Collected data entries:
(* ===== verification/Func.v ===== *)
(** Funcs and invocations (src/func.go): the registry of functions that may be
    invoked in other processes, the check of their arguments, and the comparison
    of two registries.

    A Go interface value is [None] for nil, or a dynamic type and a value.  The
    registry and the invocation counter are the program's global variables; the
    detection of data races in registration is left out. *)
From S2P Require Import Prelude Types SliceIO Slices.

Abbreviation iface := (option (gotype * value)).

(** * FuncValue *)

(** [fv_fn] calls the function on values of its argument types; it may return a
    nil slice. *)
Record FuncValue := mkFuncValue {
  fv_fn : list (gotype * value) → outcome (option Slice);
  fv_args : list gotype;
  fv_index : Z;
  fv_exclusive : bool;
  fv_file : string;
  fv_line : Z;
}.

Definition Exclusive (f : FuncValue) : FuncValue :=
  mkFuncValue (fv_fn f) (fv_args f) (fv_index f) true (fv_file f) (fv_line f).

Definition NumIn (f : FuncValue) : nat := length (fv_args f).
Definition In_ (f : FuncValue) (i : Z) : outcome gotype := index (fv_args f) i.

(** The kinds of channels and unsafe pointers, which the code accepts too, are not
    among the kinds of [gotype]. *)
Definition isNilAssignable (typ : gotype) : bool :=
  match Kind typ with KFunc | KInterface | KMap | KPtr | KSlice => true | _ => false end.

Record Invocation := mkInvocation {
  inv_Index : Z;
  inv_Func : Z;
  inv_Args : list iface;
  inv_Exclusive : bool;
  inv_Location : string;
}.

(** The global variables. *)
Record globals := mkGlobals {
  g_funcs : list FuncValue;
  g_invocationIndex : Z;
}.

Section func.
(** The method sets of the program's types. *)
Context (has_method : gotype → string → bool).

(** [have.Implements(expect)], for an interface type. *)
Definition Implements (have expect : gotype) : bool :=
  match underlying expect with TInterface ms => forallb (has_method have) ms | _ => false end.

(** The loop over the arguments; nil types are [None]. *)
Fixpoint typecheck_loop (i : Z) (expects : list gotype) (haves : list (option gotype)) : outcome unit :=
  match expects, haves with
  | expect :: expects, have :: haves =>
      _ ← match have with
          | None => check (isNilAssignable expect) "wrong type for argument: cannot be nil"
          | Some have =>
              match Kind expect with
              | KInterface => check (Implements have expect) "wrong type for argument: does not implement interface"
              | _ => check (bool_decide (have = expect)) "wrong type for argument"
              end
          end;
      typecheck_loop (i + 1) expects haves
  | _, _ => Ret ()
  end.

Definition typecheck (f : FuncValue) (args : list (option gotype)) : outcome unit :=
  _ ← check (length args =? length (fv_args f))%nat "wrong number of arguments";
  typecheck_loop 0 (fv_args f) args.

Definition TypeOf (arg : iface) : option gotype := fst <$> arg.

(** ** Invocations *)

(** [atomic.AddUint64(&invocationIndex, 1)]. *)
Definition newInvocation (location : string) (fn : Z) (exclusive : bool) (args : list iface) (g : globals) :
    globals * Invocation :=
  let index := ((g_invocationIndex g + 1) mod 2 ^ 64)%Z in
  (mkGlobals (g_funcs g) index, mkInvocation index fn args exclusive location).

Definition new_invocation (f : FuncValue) (location : string) (args : list iface) (g : globals) :
    outcome (globals * Invocation) :=
  _ ← typecheck f (TypeOf <$> args);
  Ret (newInvocation location (fv_index f mod 2 ^ 64) (fv_exclusive f) args g).

(** The loop of applyValue: a nil argument becomes the zero value of its type. *)
Fixpoint applyValue_loop (expects : list gotype) (args : list iface) : outcome (list (gotype * value)) :=
  match args with
  | [] => Ret []
  | Some tv :: args => rest ← applyValue_loop (drop 1 expects) args; Ret (tv :: rest)
  | None :: args =>
      match expects with
      | [] => Panic "index out of range"
      | expect :: expects =>
          _ ← check (isNilAssignable expect) "cannot use nil as type in argument to function";
          rest ← applyValue_loop expects args;
          Ret ((expect, VNil) :: rest)
      end
  end.

Definition Apply (f : FuncValue) (args : list iface) : outcome Slice :=
  vals ← applyValue_loop (fv_args f) args;
  _ ← typecheck f (Some ∘ fst <$> vals);
  out ← fv_fn f vals;
  match out with
  | Some slice => Ret slice
  | None => Panic "interface conversion: interface is nil, not bigslice.Slice"
  end.

Definition Invoke (g : globals) (i : Invocation) : outcome Slice :=
  f ← index (g_funcs g) (inv_Func i); Apply f (inv_Args i).

(** [Invocation.String]: the loop prints the elements of the new slice [args],
    which are empty, and not the arguments. *)
Definition Invocation_String (inv : Invocation) : string :=
  let args := replicate (length (inv_Args inv)) "" in
  inv_Location inv +:+ "(" +:+ decimal (inv_Func inv) +:+ ", " +:+ decimal (inv_Index inv) +:+ ") " +:+
    String.concat " " args.

(** ** Registration *)

Definition typeOfSlice : gotype :=
  TNamed "bigslice.Slice" (TInterface ["Combiner"; "Dep"; "Name"; "NumDep"; "NumOut"; "NumShard"; "Out"; "Prefix";
    "Reader"; "ShardType"]).

(** [t] is the type of the argument; file and line are those of the caller. *)
Definition Func (t : gotype) (call : list (gotype * value) → outcome (option Slice)) (file : string) (line : Z)
    (g : globals) : outcome (globals * FuncValue) :=
  match underlying t with
  | TFunc ins outs _ =>
      _ ← check (bool_decide (outs = [typeOfSlice])) "bigslice.Func: func must return a single bigslice.Slice";
      let v := mkFuncValue call ins (Z.of_nat (length (g_funcs g))) false file line in
      Ret (mkGlobals (g_funcs g ++ [v]) (g_invocationIndex g), v)
  | _ => Panic "bigslice.Func: argument to func is not a func"
  end.
End func.

Definition FuncLocations (g : globals) : list string :=
  (λ f, fv_file f +:+ ":" +:+ decimal (fv_line f)) <$> g_funcs g.

(** * Invocations invoke what was registered *)

Section invocations.
Context (has_method : gotype → string → bool).

(** [expect] accepts an argument of type [have], nil being [None]. *)
Definition accepts (expect : gotype) (have : option gotype) : Prop :=
  match have with
  | None => isNilAssignable expect = true
  | Some have => if decide (Kind expect = KInterface) then Implements has_method have expect = true else have = expect
  end.

Lemma check_spec (b : bool) msg : check b msg = Ret () ↔ b = true.
Proof. by destruct b. Qed.

Lemma typecheck_loop_spec i expects haves :
  length haves = length expects →
  typecheck_loop has_method i expects haves = Ret () ↔ Forall2 accepts expects haves.
Proof.
  revert i haves. induction expects as [|expect expects IH]; intros i [|have haves]; try done.
  intros [= Hlen]. cbn [typecheck_loop]. rewrite outcome_bind_Ret, Forall2_cons_iff, <-(IH (i + 1)%Z) by done.
  assert (accepts expect have ↔ match have with
    | None => check (isNilAssignable expect) "wrong type for argument: cannot be nil"
    | Some have =>
        match Kind expect with
        | KInterface => check (Implements has_method have expect) "wrong type for argument: does not implement interface"
        | _ => check (bool_decide (have = expect)) "wrong type for argument"
        end
    end = Ret ()) as ->.
  { unfold accepts. destruct have as [have|]; [|by rewrite check_spec].
    destruct (Kind expect); simpl; by rewrite check_spec, ?bool_decide_eq_true. }
  split; [intros ([] & ? & ?); by split|intros [??]; by exists ()].
Qed.

Lemma typecheck_spec f haves :
  typecheck has_method f haves = Ret () ↔ Forall2 accepts (fv_args f) haves.
Proof.
  unfold typecheck. rewrite outcome_bind_Ret. split.
  - intros ([] & ?%check_spec%Nat.eqb_eq & ?). by eapply typecheck_loop_spec.
  - intros Hf. pose proof (Forall2_length Hf) as Hlen. exists (). split; [by apply check_spec, Nat.eqb_eq|].
    by apply typecheck_loop_spec.
Qed.

(** The check does not run out of fuel, as it uses none. *)
Lemma typecheck_returns f haves : typecheck has_method f haves ≠ NoFuel.
Proof.
  unfold typecheck. destruct (_ =? _); [|done]. simpl. generalize 0%Z. generalize (fv_args f) as expects.
  induction haves as [|have haves IH]; intros [|expect expects] i; try done. cbn [typecheck_loop].
  destruct have as [have|]; [destruct (Kind expect)|]; unfold check; case_match; try done; apply IH.
Qed.

(** The values that the function is called with. *)
Definition call_args (expects : list gotype) (args : list iface) : list (gotype * value) :=
  zip_with (λ expect arg, default (expect, VNil) arg) expects args.

Lemma applyValue_loop_spec expects args :
  Forall2 accepts expects (TypeOf <$> args) → applyValue_loop expects args = Ret (call_args expects args).
Proof.
  revert args. induction expects as [|expect expects IH]; intros [|arg args]; simpl; try by inversion 1.
  rewrite Forall2_cons_iff. intros [Ha Hf]. destruct arg as [tv|]; cbn [applyValue_loop drop].
  - by rewrite IH.
  - simpl in Ha. by rewrite Ha, IH.
Qed.

Lemma Kind_interface t : Kind t = KInterface → ∃ ms, underlying t = TInterface ms.
Proof. induction t using gotype_ind'; simpl; try done; by eauto. Qed.

(** An interface type has the methods it lists. *)
Context (interface_methods : ∀ t ms, underlying t = TInterface ms → forallb (has_method t) ms = true).

Lemma call_args_accepted expects args :
  Forall2 accepts expects (TypeOf <$> args) → Forall2 accepts expects (Some ∘ fst <$> call_args expects args).
Proof.
  revert args. induction expects as [|expect expects IH]; intros [|arg args]; simpl; try by inversion 1.
  rewrite !Forall2_cons_iff. intros [Ha Hf]. split; [|by apply IH].
  destruct arg as [tv|]; [done|]. cbn. case_decide as Hk; [|done].
  apply Kind_interface in Hk as [ms Hms]. unfold Implements. rewrite Hms. by apply interface_methods.
Qed.

(** [f] is a registered func, or [Exclusive] of one. *)
Definition registered (g : globals) (f : FuncValue) : Prop :=
  ∃ f0 k, g_funcs g !! k = Some f0 ∧ fv_index f = Z.of_nat k ∧ fv_fn f0 = fv_fn f ∧ fv_args f0 = fv_args f.

Lemma Exclusive_registered g f : registered g f → registered g (Exclusive f).
Proof. done. Qed.

Lemma Func_registered t call file line g g' f :
  Func t call file line g = Ret (g', f) →
  registered g' f ∧ fv_fn f = call ∧ fv_exclusive f = false ∧ ∀ f', registered g f' → registered g' f'.
Proof.
  unfold Func. destruct (underlying t) as [| | | | | | | | | | |ins outs v]; try done.
  rewrite outcome_bind_Ret. intros ([] & _ & [= <- <-]). split_and!; [|done|done|].
  - eexists _, (length (g_funcs g)). cbn [g_funcs fv_index fv_fn fv_args].
    by rewrite lookup_app_r, Nat.sub_diag by lia.
  - intros f' (f0 & k & Hk & ?). exists f0, k. split; [|done]. simpl. by apply lookup_app_l_Some.
Qed.

(** The result of calling the function, which must not be a nil slice. *)
Definition call_result (f : FuncValue) (vals : list (gotype * value)) : outcome Slice :=
  out ← fv_fn f vals; is_some out "interface conversion: interface is nil, not bigslice.Slice".

Lemma Apply_spec f args :
  Forall2 accepts (fv_args f) (TypeOf <$> args) →
  Apply has_method f args = call_result f (call_args (fv_args f) args).
Proof.
  intros Hf. unfold Apply. rewrite applyValue_loop_spec by done. cbn [mbind outcome_bind].
  rewrite (proj2 (typecheck_spec _ _)) by (by apply call_args_accepted). done.
Qed.
End invocations.

(** C30. An invocation carries a call to another process: Invocation succeeds exactly
    when every argument is accepted by its parameter; Invoke, in any process with
    the same funcs, then passes the checks of Apply and calls the function that was
    registered, with nil arguments replaced by zero values of the parameter types. *)
Theorem Invocation_Invoke has_method f location args g :
  (∀ t ms, underlying t = TInterface ms → forallb (has_method t) ms = true) →
  registered g f → (Z.of_nat (length (g_funcs g)) < 2 ^ 64)%Z →
  (Forall2 (accepts has_method) (fv_args f) (TypeOf <$> args) →
    ∃ inv, new_invocation has_method f location args g =
        Ret (mkGlobals (g_funcs g) ((g_invocationIndex g + 1) mod 2 ^ 64), inv) ∧
      inv_Index inv = ((g_invocationIndex g + 1) mod 2 ^ 64)%Z ∧ inv_Exclusive inv = fv_exclusive f ∧
      ∀ worker, g_funcs worker = g_funcs g →
        Invoke has_method worker inv = call_result f (call_args (fv_args f) args)) ∧
  (¬ Forall2 (accepts has_method) (fv_args f) (TypeOf <$> args) →
    ∃ msg, new_invocation has_method f location args g = Panic msg).
Proof.
  intros Hmeth (f0 & k & Hk & Hidx & Hfn & Hargs) Hlen. unfold new_invocation. split.
  - intros Hf. rewrite (proj2 (typecheck_spec _ _ _) Hf). eexists. split_and!; [done..|].
    intros worker Hw. unfold Invoke. cbn [inv_Func inv_Args newInvocation snd].
    apply lookup_lt_Some in Hk as Hlt. rewrite Hidx, Z.mod_small, Hw, index_lookup, Hk by lia.
    cbn [mbind outcome_bind]. rewrite Apply_spec by (by rewrite ?Hargs). unfold call_result. by rewrite Hfn, Hargs.
  - intros Hn. pose proof (typecheck_spec has_method f (TypeOf <$> args)) as Hs.
    pose proof (typecheck_returns has_method f (TypeOf <$> args)) as Hr.
    destruct (typecheck has_method f (TypeOf <$> args)) as [[]|msg|]; [tauto|by exists msg|done].
Qed.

▶ WHAT IS BEING ASKED
Could you return exactly the lines above from the line with "(∀ t ms, underlying" to the line with "inv, new_invocation has_method", both included, and nothing else?

▶ SOLUTION TO THE EXERCISE
  (∀ t ms, underlying t = TInterface ms → forallb (has_method t) ms = true) →
  registered g f → (Z.of_nat (length (g_funcs g)) < 2 ^ 64)%Z →
  (Forall2 (accepts has_method) (fv_args f) (TypeOf <$> args) →
    ∃ inv, new_invocation has_method f location args g =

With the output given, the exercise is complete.